Urgent care acquisition. New Verily project. AI beats doctors.
Em-Urgent Care
I’m currently doing research for our upcoming briefing on healthcare delivery. It’s tomorrow, and you can sign up for it here.
One of the interesting things I took a look at is the rise of urgent care. If you live in a city in the US you may have noticed this, but there seem to be new urgent care clinics popping up everywhere. Even when I google map “urgent care” around our office, there are red dots everywhere. Walk-in clinics seem like the new Starbucks.
Urgent care has found solid footing by entering the sweet spot between a primary care visit (too long) and an ER visit (too expensive). This has been a pretty attractive for private equity investors. A snapshot from our platform shows they were a part of 24 deals since 2010, which is more than a quarter of all the private market transactions in that area (you can replicate this search on the platform here).

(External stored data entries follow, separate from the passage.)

(** [load_and_prepare_image(filename, size)], from the loaded voxels. *)
Definition load_and_prepare_image (data : vol spec_float) (size : Fl.pynum)
  : result (vol pixel * Z) :=
  '(out_img, maximum) <- pad_to_cube_legacy data ;;
  out_img <- rescale64 out_img ;;
  let out_img := map3 Fl.astype_uint8 out_img in
  out_img <- (if Fl.ne_one size then
                n <- Fl.int_size_times size maximum ;;
                r <- resize false out_img n ;;
                Ok (map3 F64 r)
              else Ok (map3 U8 out_img)) ;;
  maximum <- Fl.int_times_size maximum size ;;
  Ok (out_img, maximum).

(** Lines 96-114 of [load_and_prepare_image_isotropic], from the resampled
    voxels. *)
Definition prepare_isotropic (data_iso : vol spec_float) (size : Fl.pynum)
  : result (vol Z * Z) :=
  '(out_img, maximum) <- pad_to_cube_isotropic data_iso ;;
  out_img <- rescale32 out_img ;;
  let out_img := map3 Fl.astype_uint8 out_img in
  if Fl.ne_one size then
    n <- Fl.int_size_times size maximum ;;
    r <- resize true out_img n ;;
    let out_img := map3 Fl.astype_uint8 r in
    Ok (out_img, Z.of_nat (length out_img))
  else Ok (out_img, maximum).

(** [zooms.min()] *)
Definition min_zoom (z : spec_float * spec_float * spec_float) : spec_float :=
  let '(zx, zy, zz) := z in
  let minimum x y :=
    if Fl.is_nan x then x else if Fl.is_nan y then y
    else if SFltb y x then y else x in
  minimum (minimum zx zy) zz.

(** [zooms / float(target_spacing)], the target being the smallest voxel
    size when none is given. *)
Definition zoom_factors (img : nifti) (target_spacing : option spec_float)
  : spec_float * spec_float * spec_float :=
  let target :=
    match target_spacing with
    | None => min_zoom (zooms img)
    | Some t => t
    end in
  let '(zx, zy, zz) := zooms img in
  (Fl.div64 zx target, Fl.div64 zy target, Fl.div64 zz target).

(** [load_and_prepare_image_isotropic(filename, size, target_spacing)],
    from the reoriented image. *)
Definition load_and_prepare_image_isotropic (img : nifti) (size : Fl.pynum)
           (target_spacing : option spec_float) : result (vol Z * Z) :=
  let factors := zoom_factors img target_spacing in
  data_iso <- zoom (dataobj img) factors ;;
  prepare_isotropic data_iso size.

End Loaders.

(** ** Mosaics *)

Section Mosaics.
Context {A : Type}.

(** The frame of depth index [i]: the three panels side by side. *)
Definition mosaic_frame (out_img : vol A) (maximum i : Z) : result (mat A) :=
  p0 <- index0 out_img i ;;
  p1 <- index1 out_img (maximum - i - 1) ;;
  left <- hstack (T (flip1 p0)) (T (flip1 p1)) ;;
  p2 <- index2 out_img (maximum - i - 1) ;;
  hstack left (T (flip1 p2)).

(** [create_mosaic_normal(out_img, maximum, frameskip)] *)
Definition create_mosaic_normal (out_img : vol A) (maximum frameskip : Z)
  : result (vol A) :=
  idx <- Py.range 0 maximum frameskip ;;
  frames <- Py.mapM (mosaic_frame out_img maximum) idx ;;
  array_of_frames frames.

Context {D : DType A}.

(** [create_mosaic_depth(out_img, maximum, frameskip)]: a sequence of
    frames of [uint8] triples. *)
Definition create_mosaic_depth (out_img : vol A) (maximum frameskip : Z)
  : result (list (vol Z)) :=
  new_img <- create_mosaic_normal out_img maximum frameskip ;;
  idx <- Py.range 0 (maximum - 3) 1 ;;
  let rgb_img := map (fun i => Py.getslice new_img i (i + 3)) idx in
  arr <- array_of_stacks rgb_img ;;
  out_img <- rollaxis_1_4 arr ;;
  l <- last_item out_img ;;
  let stacked := map (map3 to_float64) out_img ++ zeros3_like l in
  Ok (map (map3 Fl.astype_uint8) stacked).

(** [create_mosaic_RGB(out_img1, out_img2, out_img3, maximum, frameskip)]:
    a sequence of frames of [float64] triples. *)
Definition create_mosaic_RGB (out_img1 out_img2 out_img3 : vol A)
           (maximum frameskip : Z) : result (list (vol spec_float)) :=
  new_img1 <- create_mosaic_normal out_img1 maximum frameskip ;;
  new_img2 <- create_mosaic_normal out_img2 maximum frameskip ;;
  new_img3 <- create_mosaic_normal out_img3 maximum frameskip ;;
  idx <- Py.range 0 maximum 1 ;;
  rgb_img <- Py.mapM (fun i =>
               f1 <- index0 new_img1 i ;;
               f2 <- index0 new_img2 i ;;
               f3 <- index0 new_img3 i ;;
               Ok [f1; f2; f3]) idx ;;
  arr <- array_of_stacks rgb_img ;;
  out_img <- rollaxis_1_4 arr ;;
  l <- last_item out_img ;;
  Ok (map (map3 to_float64) out_img ++ zeros3_like l).

End Mosaics.

(** ** The writers, up to the frames handed to the encoder *)

Section Writers.
Context {L : Libraries}.

(** [write_gif_normal] *)
Definition write_gif_normal (img : nifti) (size : Fl.pynum) (frameskip : Z)
  : result (vol Z) :=
  '(out_img, maximum) <- load_and_prepare_image_isotropic img size None ;;
  create_mosaic_normal out_img maximum frameskip.

(** [write_gif_depth] *)
Definition write_gif_depth (data : vol spec_float) (size : Fl.pynum)
           (frameskip : Z) : result (list (vol Z)) :=
  '(out_img, maximum) <- load_and_prepare_image data size ;;
  create_mosaic_depth out_img maximum frameskip.

(** [write_gif_rgb].  The local [maximum] is bound only inside the [if];
    reading it unbound is an [UnboundLocalError]. *)
Definition write_gif_rgb (data1 data2 data3 : vol spec_float)
           (size : Fl.pynum) (frameskip : Z) : result (list (vol spec_float)) :=
  '(out_img1, maximum1) <- load_and_prepare_image data1 size ;;
  '(out_img2, maximum2) <- load_and_prepare_image data2 size ;;
  '(out_img3, maximum3) <- load_and_prepare_image data3 size ;;
  let maximum :=
    if ((maximum1 =? maximum2) && (maximum1 =? maximum3))%Z
    then Some maximum1 else None in
  match maximum with
  | None => Raise UnboundLocalError
  | Some maximum =>
      create_mosaic_RGB out_img1 out_img2 out_img3 maximum frameskip
  end.

(** [get_cmap(name)] of matplotlib: the registered colormap of that name,
    a [ValueError] when there is none. *)
Fixpoint lookup_cmap (name : String.string)
         (reg : list (String.string * (pixel -> rgba)))
  : result (pixel -> rgba) :=
  match reg with
  | [] => Raise ValueError
  | (n, f) :: reg' => if String.eqb name n then Ok f else lookup_cmap name reg'
  end.

Definition get_cmap (name : String.string) : result (pixel -> rgba) :=
  lookup_cmap name colormaps.

Definition registered (name : String.string) : bool :=
  existsb (fun e => String.eqb name (fst e)) colormaps.

(** Lines 340-342 of [write_gif_pseudocolor]: the colormap applied to the
    frames [0 .. maximum-1], the alpha channel deleted, the rest scaled
    to [uint8].  [np.delete(..., 3, 3)] needs an array of rank 4, which an
    empty list of frames is not. *)
Definition apply_colormap (colormap : String.string) (new_img : vol pixel)
           (maximum : Z) : result (list (mat (Z * Z * Z))) :=
  cmap <- get_cmap colormap ;;
  idx <- Py.range 0 maximum 1 ;;
  color_transformed <-
    Py.mapM (fun i => f <- index0 new_img i ;; Ok (map2 cmap f)) idx ;;
  match color_transformed with
  | [] => Raise AxisError
  | _ =>
      let to_u8 x := Fl.astype_uint8 (Fl.mul64 (Fl.f64_of_Z 255) x) in
      Ok (map (map2 (fun '(r, g, b, _) => (to_u8 r, to_u8 g, to_u8 b)))
              color_transformed)
  end.

(** [write_gif_pseudocolor] *)
Definition write_gif_pseudocolor (data : vol spec_float) (size : Fl.pynum)
           (colormap : String.string) (frameskip : Z)
  : result (list (mat (Z * Z * Z))) :=
  '(out_img, maximum) <- load_and_prepare_image data size ;;
  new_img <- create_mosaic_normal out_img maximum frameskip ;;
  apply_colormap colormap new_img maximum.

End Writers.

(** ** The encoder shim *)

(** The timing keyword [mimwrite_] calls imageio's [mimwrite] with: the
    duration of a frame in milliseconds, or the frame rate. *)
Inductive timing : Set :=
| Duration (ms : Z)
| Fps (fps : Z).

(** What can leave [mimwrite_] before the call: the [ZeroDivisionError] of
    [1000 / fps], or an exception of [int]. *)
Inductive shim_exn : Set :=
| ZeroDivisionError
| Conversion (e : Py.exn).

(** [t > u] on tuples of ints: the first position that differs decides,
    and a proper prefix is the smaller tuple. *)
Fixpoint tuple_gt (t u : list Z) : bool :=
  match t, u with
  | [], _ => false
  | _ :: _, [] => true
  | x :: t', y :: u' => if (x =? y)%Z then tuple_gt t' u' else (y <? x)%Z
  end.

(** [mimwrite_(filename, img, fps, **kwargs)], from the version of imageio
    as the tuple of ints that line 354 compares.  [1000 / fps] is the
    quotient of two ints as a [float64]: both convert exactly when [fps]
    is below [2 ^ 53], and beyond that the quotient is below 1 in
    magnitude however it is rounded, so that [int] gives 0. *)
Definition mimwrite_ (version : list Z) (fps : Z) : timing + shim_exn :=
  if tuple_gt version [2; 28]%Z then
    if (fps =? 0)%Z then inr ZeroDivisionError
    else
      match Fl.py_int (Fl.div64 (Fl.f64_of_Z 1000) (Fl.f64_of_Z fps)) with
      | Ok ms => inl (Duration ms)
      | Raise e => inr (Conversion e)
      end
  else inl (Fps fps).

(** ** A reference implementation of the libraries

    Nearest-neighbour resampling and a linear grey ramp: enough to run the
    pipeline on concrete volumes.  The theorems below hold for every
    instance of [Libraries], not only for this one. *)

Definition tabulate3 {A : Type} (a b c : nat) (f : nat -> nat -> nat -> A) : vol A :=
  map (fun i => map (fun j => map (fun k => f i j k) (seq 0 c)) (seq 0 b)) (seq 0 a).

Definition nearest {A : Type} (d : A) (v : vol A) (a b c : nat) : vol A :=
  let '(a0, b0, c0) := shape3 v in
  tabulate3 a b c
    (fun i j k =>
       match get3 v (i * a0 / a) (j * b0 / b) (k * c0 / c) with
       | Some x => x
       | None => d
       end).

Definition reference_zoom (data : vol spec_float)
           (factors : spec_float * spec_float * spec_float)
  : result (vol spec_float) :=
  let '(fx, fy, fz) := factors in
  let '(a, b, c) := shape3 data in
  let half := Fl.div64 (Fl.f64_of_Z 1) (Fl.f64_of_Z 2) in
  let extent n f :=
    Fl.py_int (SFadd Fl.prec64 Fl.emax64
                 (Fl.mul64 (Fl.f64_of_Z (Z.of_nat n)) f) half) in
  a' <- extent a fx ;;
  b' <- extent b fy ;;
  c' <- extent c fz ;;
  if ((a' <? 0) || (b' <? 0) || (c' <? 0))%Z then Raise ValueError
  else Ok (nearest Fl.pzero data (Z.to_nat a') (Z.to_nat b') (Z.to_nat c')).

Definition reference_resize (pr : bool) (img : vol Z) (n : Z)
  : result (vol spec_float) :=
  if (n <? 0)%Z then Raise ValueError
  else
    let value z :=
      if pr then Fl.f64_of_Z z
      else Fl.div64 (Fl.f64_of_Z z) (Fl.f64_of_Z 255) in
    let k := Z.to_nat n in
    Ok (map3 value (nearest 0%Z img k k k)).

Definition grey_ramp (p : pixel) : rgba :=
  let v := match p with
           | U8 z => Fl.div64 (Fl.f64_of_Z z) (Fl.f64_of_Z 255)
           | F64 x => x
           end in
  (v, v, v, Fl.one).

Just yesterday Warburg Pincus took a majority stake in CityMD, valuing the company at $600M. Today, Benchmark Capital (one of our top smart money investors) announced a deal into Solv Health, which manages reservations and check-ins for urgent care clinics.
These clinics are riding the “consumerization of healthcare” wave and investors are riding along. We’ll be talking a bit more about this in tomorrow’s briefing.
Pharma goes digital
We mapped out where the largest pharmaceutical companies by revenue have been investing in digital health on one timeline. I won’t spoil all the surprises because you should read the full post, but interesting notes:
Merck is very active, especially through their Global Health Innovation Fund.
Grail has the most pharma investors
Some of the largest pharma companies have made no moves in digital health, can you guess which ones?